Darren O'Shea
- Date of birth: 12 December 1992 (age 32)
- Place of birth: Myrtleville, County Cork, Ireland
- Height: 2.06 m (6 ft 9 in)
- Weight: 117 kg (18.4 st; 258 lb)
- School: Colaiste Mhuire, Crosshaven

Rugby union career
- Position(s): Lock

Amateur team(s)
- Years: Team / Apps / (Points)
- 20??–2014: Crosshaven /  / ()
- 2016–2020: Dolphin /  / ()

Senior career
- Years: Team / Apps / (Points)
- 2014–2016: Worcester / 27 / (15)
- 2016–2020: Munster / 44 / (10)
- 2020–: Vannes / 28 / (0)
- Correct as of 23 September 2021

= Darren O'Shea =

Irish rugby union player

Darren O'Shea (born 12 December 1992) is an Irish rugby union player. He plays as a lock for French Pro D2 club Vannes.

==Professional career==
===Worcester Warriors===
Whilst still in the Munster Rugby Academy, O'Shea joined English side Worcester Warriors.

===Munster===
In March 2016, it was announced that O'Shea would be returning to his native Munster on a two-year contract, beginning in the 2016–17 season.

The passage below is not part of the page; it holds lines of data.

(** * vscode-postgres: the query-results view (src/resultsview/common.ts)

    A shallow embedding of the functions that turn a batch of query results
    into the HTML document shown in the results panel, and the properties of
    that rendering.

    Strings are [String.string]; template literals are concatenations of
    their literal pieces and their interpolated values; the [+=] loops of the
    source are recursive functions that thread the accumulated markup (and
    the loop's own counters) as arguments. *)

From Stdlib Require Import String Ascii List ZArith Bool Lia DecimalString.
Import ListNotations.
Local Open Scope string_scope.
Set Warnings "-register-all".

(** ** Text *)

(** The double-quote character, as a one-character string. *)
Definition dq : string := String "034"%char EmptyString.

(** The line feed, as a one-character string. *)
Definition nl : string := String "010"%char EmptyString.

(** A text between double quotes. *)
Definition quoted (s : string) : string := dq ++ s ++ dq.

(** [s] starts with [p]. *)
Fixpoint starts (p s : string) : bool :=
  match p, s with
  | EmptyString, _ => true
  | String a p', String b s' => Ascii.eqb a b && starts p' s'
  | String _ _, EmptyString => false
  end.

(** What follows [p] at the head of [s], when [s] starts with [p]. *)
Fixpoint strip_prefix (p s : string) : option string :=
  match p, s with
  | EmptyString, _ => Some s
  | String a p', String b s' =>
      if Ascii.eqb a b then strip_prefix p' s' else None
  | String _ _, EmptyString => None
  end.

(** ** Thrown exceptions

    The only exception the functions of this file can raise by themselves is
    a [TypeError]: that of iterating or dereferencing [undefined], and that
    of [JSON.stringify] on a value it cannot serialize. *)

Inductive outcome (A : Type) : Type :=
| Ok (a : A)
| TypeError.
Arguments Ok {A} a.
Arguments TypeError {A}.

Definition bind {A B : Type} (m : outcome A) (k : A -> outcome B) : outcome B :=
  match m with
  | Ok a => k a
  | TypeError => TypeError
  end.

Notation "x <- m ;; k" := (bind m (fun x => k))
  (at level 61, m at next level, right associativity).

Fixpoint mapM {A B : Type} (f : A -> outcome B) (l : list A) : outcome (list B) :=
  match l with
  | [] => Ok []
  | a :: l' => b <- f a ;; bs <- mapM f l' ;; Ok (b :: bs)
  end.

(** ** JavaScript values

    The values of type [any] that reach this file: the cells of a row and the
    caller's state.  Numbers are the integers (printed in decimal, as
    JavaScript prints every integer below 10^21); characters are the 256
    values of [ascii]; an object is the list of its own properties in
    property order.  A function is known by its source text, which is what
    it prints as; a BigInt is an integer of its own type.  These two are the
    values [JSON.stringify] has no text for: it returns [undefined] for a
    function and raises on a BigInt.  A symbol, which cannot be converted to
    a string at all, and an object that contains itself are not values of
    this type. *)

Module JS.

In September 2016, O'Shea made his competitive debut for Munster when he came on as a substitute against Edinburgh in a 2016–17 Pro12 fixture. On 1 October 2016, O'Shea made his first start for Munster in the Pro14 fixture against Zebre. On 26 November 2016, O'Shea scored his first try for Munster in the sides 46–3 win against Benetton at Thomond Park. O'Shea made his European Rugby Champions Cup debut on 9 December 2017, coming off the bench in Munster's 33–10 Pool 4 win against Leicester Tigers. He signed a new two-year contract with Munster in February 2018. O'Shea left Munster at the end of the 2019–20 season.

===Vannes===
O'Shea joined French Pro D2 club Vannes ahead of the 2020–21 season.